### [YOUR GOAL]
Would you write out the whole listing below exactly as given?
[Start of section]
Lemma update_interval_channel_in_range (d : deque) (buffer : list Q) :
  Forall in_range (items d) -> Forall in_range buffer ->
  Forall in_range (items (fst (update_interval_channel d buffer))).
Proof.
  intros Hd Hb. destruct buffer as [|x buffer]; [exact Hd|].
  change (fst (update_interval_channel d (x :: buffer)))
    with (deque_append d (mean (x :: buffer))).
  apply deque_append_in_range; [exact Hd|]. split.
  - apply mean_lower; [discriminate|].
    eapply Forall_impl; [|exact Hb]. intros v Hv. apply Hv.
  - apply mean_upper; [discriminate|].
    eapply Forall_impl; [|exact Hb]. intros v Hv. apply Hv.
Qed.

Lemma update_interval_in_range (self : MyApp) :
  all_in_range self -> all_in_range (snd (update_interval self)).
Proof.
  intros (H1 & H2 & H3 & H4 & H5 & H6).
  unfold update_interval, all_in_range.
  cbn [snd stress_values_left stress_values_right interval_stress_buffer_left
       interval_stress_buffer_right interval_stress_left
       interval_stress_right].
  rewrite !update_interval_channel_snd.
  repeat split; try assumption; try constructor;
    apply update_interval_channel_in_range; assumption.
Qed.

Lemma decoded_sample_in_range (channel : string) (s : signal) :
  decoded_sample channel s -> signal_in_range s.
Proof.
  intros (st & at_ & q & -> & Hst & _). cbn. split.
  - change (-155)%Q with (inject_Z (-155)). rewrite <- Zle_Qle. lia.
  - change 100%Q with (inject_Z 100). rewrite <- Zle_Qle. lia.
Qed.

Lemma System_step_in_range (st : System) (o : occurrence) :
  Forall signal_in_range (queued st) /\ all_in_range (gui st) ->
  Forall signal_in_range (queued (System_step st o)) /\
  all_in_range (gui (System_step st o)).
Proof.
  intros [Hq Ha]. destruct o as [channel data| |].
  - cbn [System_step queued gui]. split; [|exact Ha].
    apply Forall_app. split; [exact Hq|].
    eapply Forall_impl;
      [|apply (notification_handler_decoded (worker st) data channel)].
    intros s [Hs _]. apply (decoded_sample_in_range Hs).
  - cbn [System_step]. destruct (queued st) as [|s rest] eqn:E;
      [split; [rewrite E; constructor | exact Ha]|].
    cbn [queued gui]. inversion Hq as [|? ? Hs Hrest]; subst.
    split; [exact Hrest|].
    destruct s as [channel stress attention signal_quality|text];
      [|exact Ha].
    apply handle_new_data_in_range; assumption.
  - cbn [System_step queued gui]. split; [exact Hq|].
    apply update_interval_in_range, Ha.
Qed.

Lemma System_run_in_range (occurrences : list occurrence) (st : System) :
  Forall signal_in_range (queued st) /\ all_in_range (gui st) ->
  Forall signal_in_range (queued (System_run st occurrences)) /\
  all_in_range (gui (System_run st occurrences)).
Proof.
  revert st. induction occurrences as [|o occurrences IH]; intros st H;
    [exact H|].
  apply IH, System_step_in_range, H.
Qed.

(** X19. Every stress value held is between -155 and 100.  Start from the
    freshly created worker and application and let notifications of any
    bytes on any channel, deliveries of the queued signals and interval
    timeouts follow one another in any order.  Then every value in either
    moving window, either interval buffer and either interval history, and
    the stress of every signal still queued, lies between -155 and 100: the
    range of [100 - byte], kept by the means. *)
Theorem stress_values_in_range (occurrences : list occurrence) :
  all_in_range (gui (System_run System_init occurrences)) /\
  Forall signal_in_range (queued (System_run System_init occurrences)).
Proof.
  destruct (@System_run_in_range occurrences System_init) as [Hq Ha].
  - split; [constructor|]. repeat split; constructor.
  - split; assumption.
Qed.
[End of section]
### [SOLUTION]
Lemma update_interval_channel_in_range (d : deque) (buffer : list Q) :
  Forall in_range (items d) -> Forall in_range buffer ->
  Forall in_range (items (fst (update_interval_channel d buffer))).
Proof.
  intros Hd Hb. destruct buffer as [|x buffer]; [exact Hd|].
  change (fst (update_interval_channel d (x :: buffer)))
    with (deque_append d (mean (x :: buffer))).
  apply deque_append_in_range; [exact Hd|]. split.
  - apply mean_lower; [discriminate|].
    eapply Forall_impl; [|exact Hb]. intros v Hv. apply Hv.
  - apply mean_upper; [discriminate|].
    eapply Forall_impl; [|exact Hb]. intros v Hv. apply Hv.
Qed.

Lemma update_interval_in_range (self : MyApp) :
  all_in_range self -> all_in_range (snd (update_interval self)).
Proof.
  intros (H1 & H2 & H3 & H4 & H5 & H6).
  unfold update_interval, all_in_range.
  cbn [snd stress_values_left stress_values_right interval_stress_buffer_left
       interval_stress_buffer_right interval_stress_left
       interval_stress_right].
  rewrite !update_interval_channel_snd.
  repeat split; try assumption; try constructor;
    apply update_interval_channel_in_range; assumption.
Qed.

Lemma decoded_sample_in_range (channel : string) (s : signal) :
  decoded_sample channel s -> signal_in_range s.
Proof.
  intros (st & at_ & q & -> & Hst & _). cbn. split.
  - change (-155)%Q with (inject_Z (-155)). rewrite <- Zle_Qle. lia.
  - change 100%Q with (inject_Z 100). rewrite <- Zle_Qle. lia.
Qed.

Lemma System_step_in_range (st : System) (o : occurrence) :
  Forall signal_in_range (queued st) /\ all_in_range (gui st) ->
  Forall signal_in_range (queued (System_step st o)) /\
  all_in_range (gui (System_step st o)).
Proof.
  intros [Hq Ha]. destruct o as [channel data| |].
  - cbn [System_step queued gui]. split; [|exact Ha].
    apply Forall_app. split; [exact Hq|].
    eapply Forall_impl;
      [|apply (notification_handler_decoded (worker st) data channel)].
    intros s [Hs _]. apply (decoded_sample_in_range Hs).
  - cbn [System_step]. destruct (queued st) as [|s rest] eqn:E;
      [split; [rewrite E; constructor | exact Ha]|].
    cbn [queued gui]. inversion Hq as [|? ? Hs Hrest]; subst.
    split; [exact Hrest|].
    destruct s as [channel stress attention signal_quality|text];
      [|exact Ha].
    apply handle_new_data_in_range; assumption.
  - cbn [System_step queued gui]. split; [exact Hq|].
    apply update_interval_in_range, Ha.
Qed.

Lemma System_run_in_range (occurrences : list occurrence) (st : System) :
  Forall signal_in_range (queued st) /\ all_in_range (gui st) ->
  Forall signal_in_range (queued (System_run st occurrences)) /\
  all_in_range (gui (System_run st occurrences)).
Proof.
  revert st. induction occurrences as [|o occurrences IH]; intros st H;
    [exact H|].
  apply IH, System_step_in_range, H.
Qed.

(** X19. Every stress value held is between -155 and 100.  Start from the
    freshly created worker and application and let notifications of any
    bytes on any channel, deliveries of the queued signals and interval
    timeouts follow one another in any order.  Then every value in either
    moving window, either interval buffer and either interval history, and
    the stress of every signal still queued, lies between -155 and 100: the
    range of [100 - byte], kept by the means. *)
Theorem stress_values_in_range (occurrences : list occurrence) :
  all_in_range (gui (System_run System_init occurrences)) /\
  Forall signal_in_range (queued (System_run System_init occurrences)).
Proof.
  destruct (@System_run_in_range occurrences System_init) as [Hq Ha].
  - split; [constructor|]. repeat split; constructor.
  - split; assumption.
Qed.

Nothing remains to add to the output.